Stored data
(* ===== verification/Accounts.v ===== *)
(** * Customer accounts ([services/ledger/src/accounts]) *)

From Stdlib Require Import ZArith Lia Ascii String.
From stdpp Require Import base strings list numbers gmap sorting.
From S2P Require Import Prelude.
From S2P Require Import Js.
From S2P Require Import Regex.
From S2P Require Import Contracts.
From S2P Require Import Security.
From S2P Require Import LedgerDb.
From S2P Require Import Idempotency.
From S2P Require Import Journal.
From S2P Require Import JournalProofs.
From S2P Require Import JournalProperties.

Open Scope Z_scope.

(** ** Public references ([account-reference.ts]) *)
Definition REFERENCE_ALPHABET : string := "ABCDEFGHJKLMNPQRSTUVWXYZ23456789".
Definition GROUP_LENGTH : nat := 4.
Definition GROUP_COUNT : nat := 3.

Section References.
(** [randomInt(32)]: the i-th draw of one call of [generatePublicAccountReference]. *)
Variable draw : nat -> nat.

Definition alphabet_at (i : nat) : string := slice i (i + 1) REFERENCE_ALPHABET.
Fixpoint randomGroup (start n : nat) : string :=
  match n with
  | O => ""
  | S n' => alphabet_at (draw start) +:+ randomGroup (S start) n'
  end.
Definition generatePublicAccountReference : string :=
  "AEGIS-" +:+ join "-" (map (fun g => randomGroup (g * GROUP_LENGTH) GROUP_LENGTH) (seq 0 GROUP_COUNT)).
End References.

(** [maskAccountReference]: [None] is the TypeError. *)
Definition maskAccountReference (publicReference : string) : option string :=
  let groups := split_on "-" publicReference in
  match last groups with
  | Some lastGroup =>
      if negb (length groups =? GROUP_COUNT + 1)%nat || String.eqb lastGroup ""
      then None else Some ("AEGIS-****-****-" +:+ lastGroup)
  | None => None
  end.

(** ** The service ([account.service.ts]) *)
Record AccountRow := mkRow {
  row_account : CustomerAccount;
  row_class : LedgerAccountClass;
  row_projection : option BalanceProjection
}.

Definition MAX_REFERENCE_ATTEMPTS : nat := 5.

Section Accounts.
Context {zod : Zod} {crypto : Crypto} {pg : Postgres}.
Variable config : LedgerConfig.
Variable now : Z.
(** [draws attempt i]: the random integers of each attempt. *)
Variable draws : nat -> nat -> nat.

(** [ACCOUNT_SELECTION]: the account with its ledger account and projection. *)
Definition account_row (db : LedgerDb) (c : CustomerAccount) : option AccountRow :=
  a ← ledgerAccounts db !! ca_ledgerAccountId c;
  Some (mkRow c (la_accountClass a) (balanceProjections db !! ca_ledgerAccountId c)).

Definition balanceMinor (row : AccountRow) : result LedgerErr Z :=
  match row_projection row with
  | None => Err (JsError "Ledger account is missing its balance projection.")
  | Some p => Ok (signedBalanceMinor (row_class row) (bp_debitTotalMinor p) (bp_creditTotalMinor p))
  end.

Definition toSummary (row : AccountRow) : CustomerAccountSummary :=
  let c := row_account row in
  mkAccountSummary (ca_id c) (ca_maskedReference c) (ca_productType c) (ca_status c)
    (ca_currency c) (toISOString (ca_createdAt c)).

Definition toDetail (row : AccountRow) : result LedgerErr CustomerAccountDetail :=
  balance ← balanceMinor row;
  mret (mkAccountDetail (toSummary row)
          (mkMoney (ca_currency (row_account row)) (serializeMinorUnits balance))
          (ca_publicReference (row_account row))).

Definition find_customer (f : CustomerAccount -> bool) : DbM (option CustomerAccount) :=
  gets (fun db => find f (customerAccounts db)).
(** The selection of an account that a statement returned. *)
Definition select_row (c : CustomerAccount) : DbM AccountRow :=
  db ← get; require (account_row db c) (DbError "inconsistent join").

Fixpoint createAccount_loop (customerId : string) (productType : AccountProductType)
  (currency : string) (attempts : list nat) : DbM AccountRow :=
  match attempts with
  | [] => throw (JsError "Could not allocate a unique public account reference.")
  | attempt :: rest =>
      let publicReference := generatePublicAccountReference (draws attempt) in
      collision ← find_customer (fun c => String.eqb (ca_publicReference c) publicReference);
      match collision with
      | Some _ => createAccount_loop customerId productType currency rest
      | None =>
          masked ← require (maskAccountReference publicReference)
                     (JsError "Public account reference format is invalid.");
          ledgerAccountId ← create_ledger_account now
            (mkLedgerAccount ("CUST-" +:+ publicReference) ("Customer wallet " +:+ masked) currency
               LIABILITY CREDIT None false now);
          account ← create_customer_account (fun id =>
            mkCustomerAccount id customerId publicReference masked productType currency ACTIVE
              ledgerAccountId now);
          select_row account
      end
  end.
Definition createAccount (customerId : string) (productType : AccountProductType) (currency : string)
  : DbM AccountRow := createAccount_loop customerId productType currency (seq 0 MAX_REFERENCE_ATTEMPTS).

Definition has_identity (customerId : string) (productType : AccountProductType) (currency : string)
  (c : CustomerAccount) : bool :=
  String.eqb (ca_customerId c) customerId && bool_decide (ca_productType c = productType)
  && String.eqb (ca_currency c) currency.

(** The transaction body of [provisionDefault]. The advisory lock
    [advisoryLockKey('customer-account:' + identity)] only delays: a transaction is one step here. *)
Definition provision_run (customerId : string) (productType : AccountProductType) (currency : string)
  : DbM ProvisionDefaultAccountResult :=
  existing ← find_customer (has_identity customerId productType currency);
  match existing with
  | Some existing =>
      row ← select_row existing;
      detail ← lift_result (toDetail row);
      mret (mkProvisionResult detail false)
  | None =>
      created ← createAccount customerId productType currency;
      detail ← lift_result (toDetail created);
      mret (mkProvisionResult detail true)
  end.

Definition decode_provision (body : ResponseBody) : option ProvisionDefaultAccountResult :=
  match body with RProvision r => provisionDefaultAccountResultSchema r | RJournal _ => None end.

Definition provisionDefault (input : InternalProvisionDefaultAccountInput)
  : LedgerM ProvisionDefaultAccountResult :=
  let customerId := pi_customerId input in
  let productType := pi_productType input in
  let currency := pi_currency input in
  outcome ← execute config now defaultCustomerAccount (pi_idempotencyKey input)
    (JObj [("customerId", JStr customerId); ("productType", JStr (productType_str productType));
           ("currency", JStr currency)])
    (provision_run customerId productType currency) RProvision decode_provision;
  mret (result_of outcome).

(** [findMany({ orderBy: { createdAt: 'asc' }, take: 32 })] *)
Definition by_creation : list CustomerAccount -> list CustomerAccount :=
  sort_by_Z ca_createdAt.
Definition listForCustomer (customerId : string) : DbM (list CustomerAccountSummary) :=
  rows ← gets (fun db => omap (account_row db)
    (take 32 (by_creation (filter (fun c => ca_customerId c = customerId) (customerAccounts db)))));
  mret (toSummary <$> rows).

Definition requireOwnedAccount (customerId accountId : string) : DbM AccountRow :=
  row ← find_customer (fun c => String.eqb (ca_id c) accountId && String.eqb (ca_customerId c) customerId);
  c ← require row accountNotFoundError;
  select_row c.

Definition getForCustomer (customerId accountId : string) : DbM CustomerAccountDetail :=
  row ← requireOwnedAccount customerId accountId;
  lift_result (toDetail row).

Definition getBalanceForCustomer (customerId accountId : string) : DbM AccountBalance :=
  row ← requireOwnedAccount customerId accountId;
  balance ← lift_result (balanceMinor row);
  let c := row_account row in
  mret (mkAccountBalance (ca_id c) (mkMoney (ca_currency c) (serializeMinorUnits balance))
          (toISOString (match row_projection row with
                        | Some p => bp_updatedAt p
                        | None => ca_createdAt c
                        end))).
End Accounts.

(** * Provisioning: new wallets start empty and keep the invariant *)

Section Statements.
Context {pg : Postgres}.

Lemma create_ledger_account_ok now a db id db' : create_ledger_account now a db = (Ok id, db') ->
  ledgerAccounts db !! id = None /\
  db' = set_projections (fun m => match m !! id with Some _ => m
                                  | None => <[id := mkProjection 0 0 0 now]> m end)
          (set_accounts <[id := a]> (set_uuid N.succ db)).
Proof.
  intros H. unfold create_ledger_account in H. db_run. bool_to_Z.
  split; [|done]. by apply eq_None_not_Some.
Qed.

What the task asks
Return the span of lines in the data above that opens at the line with "detail ← lift_result (toDetail created);" and closes at the line with "mret (toSummary <$> rows).", exactly, ends included, nothing else.

Reply
      detail ← lift_result (toDetail created);
      mret (mkProvisionResult detail true)
  end.

Definition decode_provision (body : ResponseBody) : option ProvisionDefaultAccountResult :=
  match body with RProvision r => provisionDefaultAccountResultSchema r | RJournal _ => None end.

Definition provisionDefault (input : InternalProvisionDefaultAccountInput)
  : LedgerM ProvisionDefaultAccountResult :=
  let customerId := pi_customerId input in
  let productType := pi_productType input in
  let currency := pi_currency input in
  outcome ← execute config now defaultCustomerAccount (pi_idempotencyKey input)
    (JObj [("customerId", JStr customerId); ("productType", JStr (productType_str productType));
           ("currency", JStr currency)])
    (provision_run customerId productType currency) RProvision decode_provision;
  mret (result_of outcome).

(** [findMany({ orderBy: { createdAt: 'asc' }, take: 32 })] *)
Definition by_creation : list CustomerAccount -> list CustomerAccount :=
  sort_by_Z ca_createdAt.
Definition listForCustomer (customerId : string) : DbM (list CustomerAccountSummary) :=
  rows ← gets (fun db => omap (account_row db)
    (take 32 (by_creation (filter (fun c => ca_customerId c = customerId) (customerAccounts db)))));
  mret (toSummary <$> rows).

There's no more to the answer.